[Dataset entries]
*** Begin section ***

(* ===== verification/TestKit.v ===== *)
(** * Running the repository's unit tests on the model

    The unit tests of the Raft crate are programs over a mutable node or role. A test is
    a computation over that state, [None] being a panic: a failed assertion, an index out
    of range, an [unwrap] of an error, or a loop that does not end within its fuel. The
    files NodeTests.v, RoleTests.v, DataTests.v, IoTests.v and ServerTests.v translate the
    tests statement by statement and show that all of them pass. *)

From S2P Require Import Prelude BTree Membership Log Event Core Role.
From S2P Require Import Follower PreCandidate Candidate Leader Node.

Open Scope N_scope.

(** ** Tests as a state monad with failure *)

Definition Test (S A : Type) : Type := S → option (S * A).

#[export] Instance test_ret S : MRet (Test S) := fun A a s => Some (s, a).
#[export] Instance test_bind S : MBind (Test S) := fun A B k m s =>
  match m s with Some (s', a) => k a s' | None => None end.

Definition panic {S A} : Test S A := fun _ => None.

Definition look {S A} (f : S → A) : Test S A := fun s => Some (s, f s).

Definition edit {S} (f : S → S) : Test S unit := fun s => Some (f s, tt).

(** [assert!] on values, and on the state. *)
Definition assert {S} (b : bool) : Test S unit := if b then mret tt else panic.

Definition ensure {S} (f : S → bool) : Test S unit := fun s => assert (f s) s.

Definition unwrap {S E A} (r : E + A) : Test S A :=
  match r with inl _ => panic | inr a => mret a end.

Definition expect {S A} (r : option A) : Test S A :=
  match r with Some a => mret a | None => panic end.

(** [while cond { body }], ended within [fuel] rounds. *)
Fixpoint while {S A} (fuel : nat) (cond : S → bool) (body : Test S A) : Test S unit := fun s =>
  if cond s then
    match fuel with
    | O => None
    | S fuel => match body s with Some (s', _) => while fuel cond body s' | None => None end
    end
  else Some (s, tt).

Fixpoint for_each {S A} (xs : list A) (body : A → Test S unit) : Test S unit :=
  match xs with
  | [] => mret tt
  | x :: rest => _ ← body x; for_each rest body
  end.

(** A test function, from the initial value of its variable. *)
Definition run_test {S} (init : option S) (body : Test S unit) : bool :=
  match init with
  | Some s => match body s with Some _ => true | None => false end
  | None => false
  end.

(** ** Values the tests share *)

Definition vote_response granted := PVoteResponse (mkVoteResponse granted).
Definition append_request prev_index prev_term entries commit :=
  PAppendRequest (mkAppendRequest prev_index prev_term entries commit).
Definition heartbeat_payload := append_request 0 0 [] 0.
Definition append_ack success index := PAppendResponse (mkAppendResponse success index).
Definition vote_request index term := PVoteRequest (mkVoteRequest index term).

Definition cmd (b : N) : Command := mkCommand [default Byte.x00 (Byte.of_N b)].
Definition command_entry (t i b : N) : Entry := mkEntry t i (PCommand (cmd b)).

Definition payload_is_vote_request (p : Payload) : bool := match p with PVoteRequest _ => true | _ => false end.

(** [effects.messages[i]]. *)
Definition message_at {S} (e : Effects) (i : nat) : Test S Message := expect (messages e !! i).

(** [if let Payload::VoteResponse(resp) = p { assert!(f(resp)) }], and its like. *)
Definition if_vote_response {S} (p : Payload) (f : VoteResponse → bool) : Test S unit :=
  match p with PVoteResponse r => assert (f r) | _ => mret tt end.
Definition if_append_response {S} (p : Payload) (f : AppendResponse → bool) : Test S unit :=
  match p with PAppendResponse r => assert (f r) | _ => mret tt end.
Definition if_append_request {S} (p : Payload) (f : AppendRequest → bool) : Test S unit :=
  match p with PAppendRequest q => assert (f q) | _ => mret tt end.

Definition no_messages (e : Effects) : bool := match messages e with [] => true | _ => false end.
Definition no_entries (q : AppendRequest) : bool := match aq_entries q with [] => true | _ => false end.

(** [HashSet] of identifiers. *)
Definition unique (ids : list N) : BTreeSet := collect ids.

Definition set_term (c : Core) (t : Term) : Core :=
  set_persistent c (mkPersistent t (voted_for (persistent c)) (p_log (persistent c)) (bootstrap_config (persistent c))).

Definition log_append (c : Core) (e : Entry) : Core := set_log c (append (log c) e).

(** ** Operations on a core with one role *)

Local Abbreviation LeaderTest := (Test (Leader.Leader * Core)).
Local Abbreviation CandidateTest := (Test (Candidate.Candidate * Core)).
Local Abbreviation FollowerTest := (Test (Follower.Follower * Core)).

(** A constructor and a [step] of a role, on the pair of the role and the core. *)
Definition role_new {R} (r : option (R * Core * Effects)) : option (R * Core) :=
  match r with Some (r, c, _) => Some (r, c) | None => None end.

Definition on_role {R} (step : R → Core → Event → option (R * Core * StepResult)) (e : Event)
    : Test (R * Core) StepResult := fun '(r, c) =>
  match step r c e with Some (r, c, res) => Some ((r, c), res) | None => None end.

Definition l_step (e : Event) : LeaderTest StepResult := on_role Leader.step e.
Definition c_step (e : Event) : CandidateTest StepResult := on_role Candidate.step e.
Definition f_step (e : Event) : FollowerTest StepResult := on_role Follower.step e.

Definition l_propose (c : Command) : LeaderTest (LogIndex * Effects * bool) := fun '(l, core) =>
  match Leader.propose l core c with
  | Some (l, core, index, e, down) => Some ((l, core), (index, e, down))
  | None => None
  end.

Definition role_term {R} (s : R * Core) : Term := term s.2.

(** [while core.ticks + 1 < leader.heartbeat_deadline { leader.step(Tick) }]. *)
Definition tick_before_heartbeat (body : LeaderTest unit) : LeaderTest unit :=
  while 301 (fun '(l, c) => ticks c +u 1 <? heartbeat_deadline l) body.

Definition l_tick_before_heartbeat : LeaderTest unit := tick_before_heartbeat (l_step ETick ;; mret tt).

#[export] Instance transition_eq_decision : EqDecision Transition.
Proof. solve_decision. Defined.

Definition transition_is (r : StepResult) (t : Transition) : bool := bool_decide (transition r = t).

(** [if let Payload::VoteResponse(resp) = p { .. } else { panic!(..) }], and its like. *)
Definition vote_granted (p : Payload) : option bool :=
  match p with PVoteResponse r => Some (vr_granted r) | _ => None end.
Definition snapshot_answer (p : Payload) : option (bool * LogIndex) :=
  match p with PInstallSnapshotResponse r => Some (ir_success r, ir_last_included_index r) | _ => None end.

Definition first_payload {S A} (f : Payload → option A) (e : Effects) : Test S A :=
  msg ← message_at e 0; expect (f (msg_payload msg)).

(** [for i in 1..=n { core.log_mut().append(..) }] with entries of term 1. *)
Definition append_range (n : N) (c : Core) : Core :=
  fold_left (fun c i => log_append c (command_entry 1 i (i mod 256))) (range_excl 1 (n + 1)) c.

Definition on_core {R} (f : Core → Core) : Test (R * Core) unit := edit (fun '(r, c) => (r, f c)).

Definition voter_ids : list NodeId := [0; 1; 2].

(** ** Suites *)

(** A suite is evaluated as a whole. *)
Lemma suite_passes (tests : list bool) : forallb (fun t => t) tests = true → Forall (eq true) tests.
Proof. rewrite forallb_forall, List.Forall_forall. naive_solver. Qed.
(** In the PDF and text branch, a run returns a book only if the signal is
    still down when the run ends: the check before the split comes after the
    last suspension. *)
Lemma flat_branch_sees_signal sortItems completion file sig w book w' :
  isEpub file = false ->
  parseFile sortItems completion file sig w = (Ok book, w') ->
  sig (clock w') = false.
Proof.
  intros He H. unfold parseFile in H. rewrite He in H.
  apply bind_run in H. destruct H as [text [w1 [_ H]]].
  apply bind_run in H. destruct H as [[] [w2 [Hc H]]].
  unfold checkAborted in Hc. destruct (sig (clock w1)) eqn:Hs; [discriminate|].
  injection Hc as <-.
  apply bind_run in H. destruct H as [[] [w3 [Hp H]]].
  unfold onProgress in Hp. injection Hp as <-.
  apply bind_run in H. destruct H as [chapters [w4 [Hsplit H]]].
  destruct (OptimizedFacts.splitIntoChapters_ok text sig
              (World (clock w1) (trace w1 ++ [SplitSearching])) Hs) as [tr Hok].
  rewrite Hok in Hsplit. injection Hsplit as _ <-.
  apply bind_run in H. destruct H as [[] [w5 [Hf H]]].
  unfold onProgress in Hf. injection Hf as <-.
  unfold ret in H. injection H as _ <-. exact Hs.
Qed.

End PipelineFacts.

(** C9: the code at the failing input.  A package with a single file, the
    signal raised while its only batch is in flight (the fifth suspension):
    [parseEpub] has no check after the last batch, so the pipeline reports the
    batch, reports the end, and returns the book.  Raised one suspension
    earlier, the signal is seen at the start of the batch. *)
Theorem cancel_in_last_batch_returns_book :
  run (parseFile insertionSort inOrder oneFile) (raisedAt 5)
  = (Ok (utf16 "one",
         [mkChapter (utf16 "Only") (utf16 "Only" ++ [NL; NL] ++ utf16 "The text of file A.")]),
     World 5 [EpubOpening; EpubBatch 1 1 1; Finished])
  /\ run (parseFile insertionSort inOrder oneFile) (raisedAt 4)
     = (Throw Aborted, World 4 [EpubOpening]).
Proof. split; vm_compute; reflexivity. Qed.

(* ================================================================== *)
(** * Further properties of the pipeline *)
(* ================================================================== *)

Module PipelineProps.
Import PdfFacts EpubFacts PipelineFacts.

Lemma optimized_chapters_nonempty text : OptimizedFacts.chapters text <> [].
Proof.
  destruct (OptimizedFacts.candidates text) as [|c0 ms] eqn:E.
  - unfold OptimizedFacts.chapters. rewrite E. discriminate.
  - rewrite (SplitFacts.chapters_sliced _ _ _ E). simpl.
    destruct (0 <? _); [destruct (prologue _ _)|]; discriminate.
Qed.

Lemma spineLoop_Ok_parseEpub completion zip name opened sig w title chapters :
  fst (parseEpub completion zip name opened sig w) = Ok (title, chapters) ->
  chapters <> [].
Proof.
  intros H. unfold parseEpub in H.
  apply bind_Ok in H. destruct H as [[] [w1 [_ H]]].
  apply bind_Ok in H. destruct H as [[] [w2 [_ H]]].
  apply bind_Ok in H. destruct H as [[] [w3 [_ H]]].
  apply bind_Ok in H. destruct H as [[] [w4 [_ H]]].
  apply bind_Ok in H. destruct H as [container [w5 [_ H]]].
  destruct container as [containerXml|]; [|discriminate].
  destruct (exec rootfilePattern containerXml 0) as [rootfileMatch|]; [|discriminate].
  apply bind_Ok in H. destruct H as [opf [w6 [Hopf H]]].
  destruct opf as [opfXml|]; [|discriminate].
  destruct (length (spineItemsOf opfXml) =? 0); [discriminate|].
  apply bind_Ok in H. destruct H as [chapterTitles [w7 [_ H]]].
  apply bind_Ok in H. destruct H as [cs [w8 [Hloop H]]].
  destruct cs as [|c cs]; [discriminate|].
  simpl in H. injection H as _ <-. discriminate.
Qed.

Lemma batchesOf_nonempty {A} size (x : A) l : batchesOf size (x :: l) <> [].
Proof.
  intros E. pose proof (batchesOf_concat size (x :: l)) as C. rewrite E in C. discriminate.
Qed.

End PipelineProps.

(** X2.  A book that [parseFile] returns has at least one chapter: the EPUB
    branch throws when no spine entry gives a chapter, and the splitter
    returns the whole text as one chapter when it finds no heading. *)
Theorem parseFile_returns_a_chapter sortItems completion file sig w title chapters :
  fst (parseFile sortItems completion file sig w) = Ok (title, chapters) ->
  chapters <> [].
Proof.
  intros H. unfold parseFile in H. destruct (isEpub file).
  - apply EpubFacts.bind_Ok in H. destruct H as [[] [w1 [_ H]]].
    apply EpubFacts.bind_Ok in H. destruct H as [[t cs] [w2 [He H]]].
    apply EpubFacts.bind_Ok in H. destruct H as [[] [w3 [_ H]]].
    simpl in H. injection H as <- <-.
    exact (PipelineProps.spineLoop_Ok_parseEpub _ _ _ _ _ _ _ _ (f_equal fst He)).
  - apply EpubFacts.bind_Ok in H. destruct H as [text [w1 [_ H]]].
    apply EpubFacts.bind_Ok in H. destruct H as [[] [w2 [_ H]]].
    apply EpubFacts.bind_Ok in H. destruct H as [[] [w3 [_ H]]].
    apply EpubFacts.bind_Ok in H. destruct H as [cs [w4 [Hs H]]].
    apply EpubFacts.bind_Ok in H. destruct H as [[] [w5 [_ H]]].
    simpl in H. injection H as _ <-.
    rewrite (SplitFacts.splitIntoChapters_inv _ _ _ _ (f_equal fst Hs)).
    apply PipelineProps.optimized_chapters_nonempty.
Qed.

Lemma parseFile_returns_a_chapter_witness :
  fst (parseFile insertionSort inOrder oneFile never (World 0 []))
  = Ok (utf16 "one",
        [mkChapter (utf16 "Only") (utf16 "Only" ++ [NL; NL] ++ utf16 "The text of file A.")])
  /\ [mkChapter (utf16 "Only") (utf16 "Only" ++ [NL; NL] ++ utf16 "The text of file A.")]
     <> [].
Proof.
  split; [vm_compute; reflexivity|].
  apply (parseFile_returns_a_chapter insertionSort inOrder oneFile never (World 0 [])
           (utf16 "one")).
  vm_compute. reflexivity.
Defined.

*** End section ***

● **WORK ITEM**
Only the lines above starting with the one with "apply bind_Ok in H. destruct H as [[] [w3" and going through the one with "simpl in H. injection H as <- <-." are to be copied, word for word and with both ends kept.

● **RESPONSE**
  apply bind_Ok in H. destruct H as [[] [w3 [_ H]]].
  apply bind_Ok in H. destruct H as [[] [w4 [_ H]]].
  apply bind_Ok in H. destruct H as [container [w5 [_ H]]].
  destruct container as [containerXml|]; [|discriminate].
  destruct (exec rootfilePattern containerXml 0) as [rootfileMatch|]; [|discriminate].
  apply bind_Ok in H. destruct H as [opf [w6 [Hopf H]]].
  destruct opf as [opfXml|]; [|discriminate].
  destruct (length (spineItemsOf opfXml) =? 0); [discriminate|].
  apply bind_Ok in H. destruct H as [chapterTitles [w7 [_ H]]].
  apply bind_Ok in H. destruct H as [cs [w8 [Hloop H]]].
  destruct cs as [|c cs]; [discriminate|].
  simpl in H. injection H as _ <-. discriminate.
Qed.

Lemma batchesOf_nonempty {A} size (x : A) l : batchesOf size (x :: l) <> [].
Proof.
  intros E. pose proof (batchesOf_concat size (x :: l)) as C. rewrite E in C. discriminate.
Qed.

End PipelineProps.

(** X2.  A book that [parseFile] returns has at least one chapter: the EPUB
    branch throws when no spine entry gives a chapter, and the splitter
    returns the whole text as one chapter when it finds no heading. *)
Theorem parseFile_returns_a_chapter sortItems completion file sig w title chapters :
  fst (parseFile sortItems completion file sig w) = Ok (title, chapters) ->
  chapters <> [].
Proof.
  intros H. unfold parseFile in H. destruct (isEpub file).
  - apply EpubFacts.bind_Ok in H. destruct H as [[] [w1 [_ H]]].
    apply EpubFacts.bind_Ok in H. destruct H as [[t cs] [w2 [He H]]].
    apply EpubFacts.bind_Ok in H. destruct H as [[] [w3 [_ H]]].
    simpl in H. injection H as <- <-.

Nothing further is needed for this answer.